Le commandement de Dieu dont parle l’Apôtre trouve donc sa pleine confirmation dans les besoins les plus vrais, les plus intimes du cœur de l’homme ; il n’est qu’une autre forme de ces besoins eux-mêmes ; si Dieu nous commande de croire en son Fils, ce n’est pas qu’il veuille nous imposer d’autorité une foi qui ne serait pas une conviction ; c’est, au contraire, parce que cette foi seule répond à la nature même de notre âme et à ses besoins véritables.

Seulement saint Jean n’entre pas dans ces développements, parce qu’il s’adresse à des hommes pour qui ces vérités étaient des faits d’expérience ; il n’y avait pas lieu à insister auprès d’eux sur cet accord nécessaire entre les besoins de l’âme sincèrement interrogés et la foi chrétienne, car ils en portaient en eux-mêmes un irrécusable témoignage ; le précepte extérieur était devenu en eux une loi intérieure.

Saint Jean se borne donc à poser d’une manière absolue la nécessité du devoir dont il parle. Il y joint l’obligation fondamentale qui découle de la foi en Christ, mort pour le salut des pécheurs, celle d’aimer nos frères. Ce devoir-là embrasse et implique tous les détails de la vie chrétienne.
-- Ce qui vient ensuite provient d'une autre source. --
Definition with_closing_date (c : option date) (l : LedgerModel.t) : LedgerModel.t :=
  let e := LedgerModel.entity l in
  LedgerModel.mk (LedgerModel.uuid l) (LedgerModel.name l)
    (EntityModel.mk (EntityModel.uuid e) (EntityModel.slug e) (EntityModel.admin e)
       (EntityModel.managers e) c)
    (LedgerModel.posted l) (LedgerModel.locked l) (LedgerModel.hidden l)
    (LedgerModel.journal_entries l).

Definition on_self (f : LedgerModel.t -> LedgerModel.t) (h : Heap) : Heap :=
  {| self := f (self h); calls := calls h |}.

(** The entity test of [for_entity], on a ledger. *)
Definition matches (ref : EntityRef) (l : LedgerModel.t) : bool :=
  match ref with
  | EntityInstance e =>
      EntityModel.uuid (LedgerModel.entity l) =? EntityModel.uuid e
  | EntitySlug s => String.eqb (EntityModel.slug (LedgerModel.entity l)) s
  end.

(** How many joined rows of a ledger pass the filter of [for_entity]. *)
Definition times_returned (ref : EntityRef) (u : UserModel)
    (l : LedgerModel.t) : nat :=
  let e := LedgerModel.entity l in
  if matches ref l then
    if EntityModel.admin e =? u
    then Nat.max 1 (List.length (EntityModel.managers e))
    else List.length (filter (fun m => m =? u) (EntityModel.managers e))
  else 0%nat.

(** The five ways through [delete]. *)
Inductive delete_case (h : Heap) : Result unit * Heap -> Prop :=
| refused_for_state :
    LedgerModel.can_delete (self h) = false ->
    delete_case h (Raised (LedgerNotDeletable (self h)), h)
| destroyed_without_entry :
    LedgerModel.can_delete (self h) = true ->
    no_posted_entry (self h) ->
    delete_case h (Returned tt, destroyed h)
| failed_on_unset_date : forall ts,
    LedgerModel.can_delete (self h) = true ->
    most_recent_posted (self h) ts ->
    EntityModel.last_closing_date (LedgerModel.entity (self h)) = None ->
    delete_case h (Raised TypeError, h)
| refused_for_closed_period : forall ts c,
    LedgerModel.can_delete (self h) = true ->
    most_recent_posted (self h) ts ->
    EntityModel.last_closing_date (LedgerModel.entity (self h)) = Some c ->
    date_le (date_of ts) c = true ->
    delete_case h (Raised (ClosedPeriodViolation (date_of ts) c), h)
| destroyed_after_closing : forall ts c,
    LedgerModel.can_delete (self h) = true ->
    most_recent_posted (self h) ts ->
    EntityModel.last_closing_date (LedgerModel.entity (self h)) = Some c ->
    date_le (date_of ts) c = false ->
    delete_case h (Returned tt, destroyed h).

(** ** Scenarios *)

(** An entity with admin 3 and managers 4 and 5. *)
Definition acme (closing : option date) : EntityModel.t :=
  EntityModel.mk 7 "acme" 3 [4; 5] closing.

(** A journal entry stamped 09:30 on the given day. *)
Definition entry (y m d : Z) (is_posted : bool) : JournalEntryModel.t :=
  JournalEntryModel.mk (mkdatetime (mkdate y m d) 9 30 0 0) is_posted.

Definition ledger_of (e : EntityModel.t) (is_posted is_locked : bool)
    (jes : list JournalEntryModel.t) : Heap :=
  {| self := LedgerModel.mk 1 (Some "books") e is_posted is_locked false jes;
     calls := [] |}.

(** Scenario B: posted, not locked, books closed on 2023-01-31, most
    recent posted entry on 2023-01-15. *)
Definition scenario_B : Heap :=
  ledger_of (acme (Some (mkdate 2023 1 31))) true false
    [entry 2022 12 1 true; entry 2023 1 15 true; entry 2023 3 1 false].

(** Scenario C: unposted, books closed on 2023-01-31, most recent posted
    entry on 2023-02-01, an older posted entry on 2023-01-15. *)
Definition scenario_C : Heap :=
  ledger_of (acme (Some (mkdate 2023 1 31))) false false
    [entry 2023 1 15 true; entry 2023 2 1 true].

(** The ledger of scenario C under an entity that never closed its books. *)
Definition scenario_C_never_closed : Heap :=
  ledger_of (acme None) false false
    [entry 2023 1 15 true; entry 2023 2 1 true].

(** A deletable ledger with one posted entry, under an entity that never
    closed its books. *)
Definition never_closed : Heap :=
  ledger_of (acme None) false false [entry 2023 1 15 true].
Aussi, en parlant des commandements de Dieu, l’Apôtre passe-t-il sans transition du singulier au pluriel : il vient de parler du commandement de Dieu ; il ajoute maintenant que l’observation de ces commandements est le signe de notre communion avec Jésus-Christ : « Celui qui garde ses commandements demeure en lui et lui en cet homme ; et c’est à cette marque que nous savons qu’il demeure en nous, par l’esprit dont il nous a fait part. » L’observation des commandements divers renfermés dans celui de l’amour fraternel est la marque et tout ensemble la condition de la communion avec le Sauveur. Cette communion se fait sentir à nous par l’Esprit dont Christ nous fait part, et qui est pour nous l’accomplissement de la promesse qu’il fit aux siens, peu avant de les quitter : « Je ne vous laisserai point orphelins ; je viendrai à vous. Je suis avec vous jusqu’à la fin du monde. » Par cet esprit, Jésus-Christ n’est pas moins réellement au milieu des siens aujourd’hui qu’aux jours de sa chair, et cette communion continuera à subsister jusqu’à ce que la foi soit changée en vue.
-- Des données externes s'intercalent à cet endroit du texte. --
(** [closePosition] up to its [await]: look the position up and send the
    close request to the exchange.  The captured position is returned for
    the continuation. *)
Definition closePosition (symbol : string) (reason : CloseReason) (w : World)
    : option Position * World :=
  match activePositions (agent w) !! symbol with
  | None => (None, w)
  | Some position =>
      (Some position,
       {| agent := agent w; subscriptions := subscriptions w;
          intervals := intervals w;
          closing := closing w ++ [(symbol, reason)];
          orders := orders w ++ [(symbol, pos_side position)];
          risk := risk w |})
  end.

(** [closePosition] after its [await], given the outcome of the request
    and the captured position object as it is by then. *)
Definition closePosition_resume (now : Date) (symbol : string)
    (position : Position) (outcome : result unit) (w : World) : World :=
  match outcome with
  | Ok _ =>
      let w :=
        {| agent := agent w; subscriptions := subscriptions w;
           intervals := intervals w; closing := closing w;
           orders := orders w;
           risk := RiskManager.updateDailyPnL now
                     (pos_unrealizedPnL position) (risk w) |} in
      let w := stopMonitoring symbol w in
      setAgent {| activeMonitoring := activeMonitoring (agent w);
                  activePositions := delete symbol (activePositions (agent w)) |}
               w
  | Throw _ => w
  end.

(** [checkPositionStatus], given the symbols of the positions that
    [asterService.getPositions()] returned. *)
Definition checkPositionStatus (positions : list string) (symbol : string)
    (w : World) : World :=
  match find (fun p => bool_decide (p = symbol)) positions with
  | None => stopMonitoring symbol w
  | Some _ => w
  end.

Definition getActivePositions (a : t) : list Position :=
  (map_to_list (activePositions a)).*2.

(** The first three assignments of [onPriceUpdate]. *)
Definition updatePrice (now : Z) (currentPrice : Q) (p : Position) : Position :=
  {| pos_symbol := pos_symbol p; pos_side := pos_side p;
     pos_entryPrice := pos_entryPrice p;
     pos_currentPrice := currentPrice;
     pos_size := pos_size p; pos_leverage := pos_leverage p;
     pos_unrealizedPnL :=
       RiskManager.calculatePnL (pos_entryPrice p) currentPrice
         (pos_size p) (pos_leverage p) (pos_side p);
     pos_realizedPnL := pos_realizedPnL p;
     pos_stopLoss := pos_stopLoss p; pos_takeProfit := pos_takeProfit p;
     pos_isTrailingSL := pos_isTrailingSL p;
     pos_openTime := pos_openTime p;
     pos_lastUpdateTime := now |}.

Definition setStopLoss (x : Q) (p : Position) : Position :=
  {| pos_symbol := pos_symbol p; pos_side := pos_side p;
     pos_entryPrice := pos_entryPrice p;
     pos_currentPrice := pos_currentPrice p;
     pos_size := pos_size p; pos_leverage := pos_leverage p;
     pos_unrealizedPnL := pos_unrealizedPnL p;
     pos_realizedPnL := pos_realizedPnL p;
     pos_stopLoss := x; pos_takeProfit := pos_takeProfit p;
     pos_isTrailingSL := pos_isTrailingSL p;
     pos_openTime := pos_openTime p;
     pos_lastUpdateTime := pos_lastUpdateTime p |}.

(** The trailing-stop block of [onPriceUpdate]. *)
Definition trailStop (currentPrice : Q) (position : Position) : Position :=
  if pos_isTrailingSL position && Qgtb (pos_unrealizedPnL position) 5
  then
    let newStopLoss :=
      RiskManager.calculateTrailingStopLoss currentPrice
        (pos_entryPrice position) (pos_side position) 3 in
    match pos_side position with
    | LONG =>
        if Qgtb newStopLoss (pos_stopLoss position)
        then setStopLoss newStopLoss position else position
    | SHORT =>
        if Qltb newStopLoss (pos_stopLoss position)
        then setStopLoss newStopLoss position else position
    end
  else position.

Definition onPriceUpdate (now : Z) (symbol : string) (currentPrice : Q)
    (w : World) : World :=
  match activePositions (agent w) !! symbol with
  | None => w
  | Some position =>
      (* Update position *)
      let position := updatePrice now currentPrice position in
      let w := setPosition symbol position w in
      (* Check stop loss *)
      if RiskManager.shouldTriggerStopLoss currentPrice
           (pos_stopLoss position) (pos_side position)
      then (closePosition symbol STOP_LOSS w).2
      (* Check take profit *)
      else if RiskManager.shouldTriggerTakeProfit currentPrice
                (pos_takeProfit position) (pos_side position)
      then (closePosition symbol TAKE_PROFIT w).2
      (* Update trailing stop loss if applicable *)
      else setPosition symbol (trailStop currentPrice position) w
  end.

(** The position that [onPriceUpdate] leaves stored for a symbol whose
    position was [p] (see [onPriceUpdate_lookup]): the price is updated,
    and the trailing block runs only when neither trigger fired. *)
Definition afterTick (now : Z) (price : Q) (p : Position) : Position :=
  let q := updatePrice now price p in
  if RiskManager.shouldTriggerStopLoss price (pos_stopLoss q) (pos_side q) then q
  else if RiskManager.shouldTriggerTakeProfit price (pos_takeProfit q) (pos_side q) then q
  else trailStop price q.

(** The stop stored for [symbol] after each tick of a sequence of price
    ticks (time and price) handled in order. *)
Fixpoint stopHistory (symbol : string) (ticks : list (Z * Q)) (w : World)
    : list Q :=
  match ticks with
  | [] => []
  | (now, currentPrice) :: ticks =>
      let w := onPriceUpdate now symbol currentPrice w in
      match activePositions (agent w) !! symbol with
      | Some position => pos_stopLoss position :: stopHistory symbol ticks w
      | None => []
      end
  end.

(** [calculateQuantity] *)
Definition calculateQuantity (strategy : TradingStrategy) : Q :=
  let notionalValue := positionSize strategy in
  let rawQuantity := notionalValue / entryPrice strategy in
  let precision :=
    if bool_decide (symbol strategy = "BTCUSDT") then 3%Z else 3%Z in
  let stepSize :=
    if bool_decide (symbol strategy = "BTCUSDT") then 0.001 else 0.001 in
  let minQuantity :=
    if bool_decide (symbol strategy = "BTCUSDT") then 0.001 else 0.001 in
  let roundedQuantity := Math_floor (rawQuantity / stepSize) * stepSize in
  let roundedQuantity :=
    if Qltb roundedQuantity minQuantity then minQuantity
    else roundedQuantity in
  let finalQuantity :=
    Math_round (roundedQuantity * Qpower 10 precision) / Qpower 10 precision in
  finalQuantity.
Il existe donc deux signes auxquels nous pouvons reconnaître si nous demeurons en Christ : l’un intérieur, l’Esprit de Christ, l’autre extérieur et inséparable du premier, l’observation des commandements de Dieu. Nous ne les pouvons accomplir que par cet esprit ; d’un autre côté, nous ne pouvons compter sur l’Esprit de Christ qu’autant que nous sommes fidèles dans l’accomplissement de la volonté de Dieu. Cette règle retrouve sans cesse son application dans le règne de Dieu : le fidèle emploi des grâces reçues est la condition de grâces nouvelles : « A celui qui a, il sera donné. »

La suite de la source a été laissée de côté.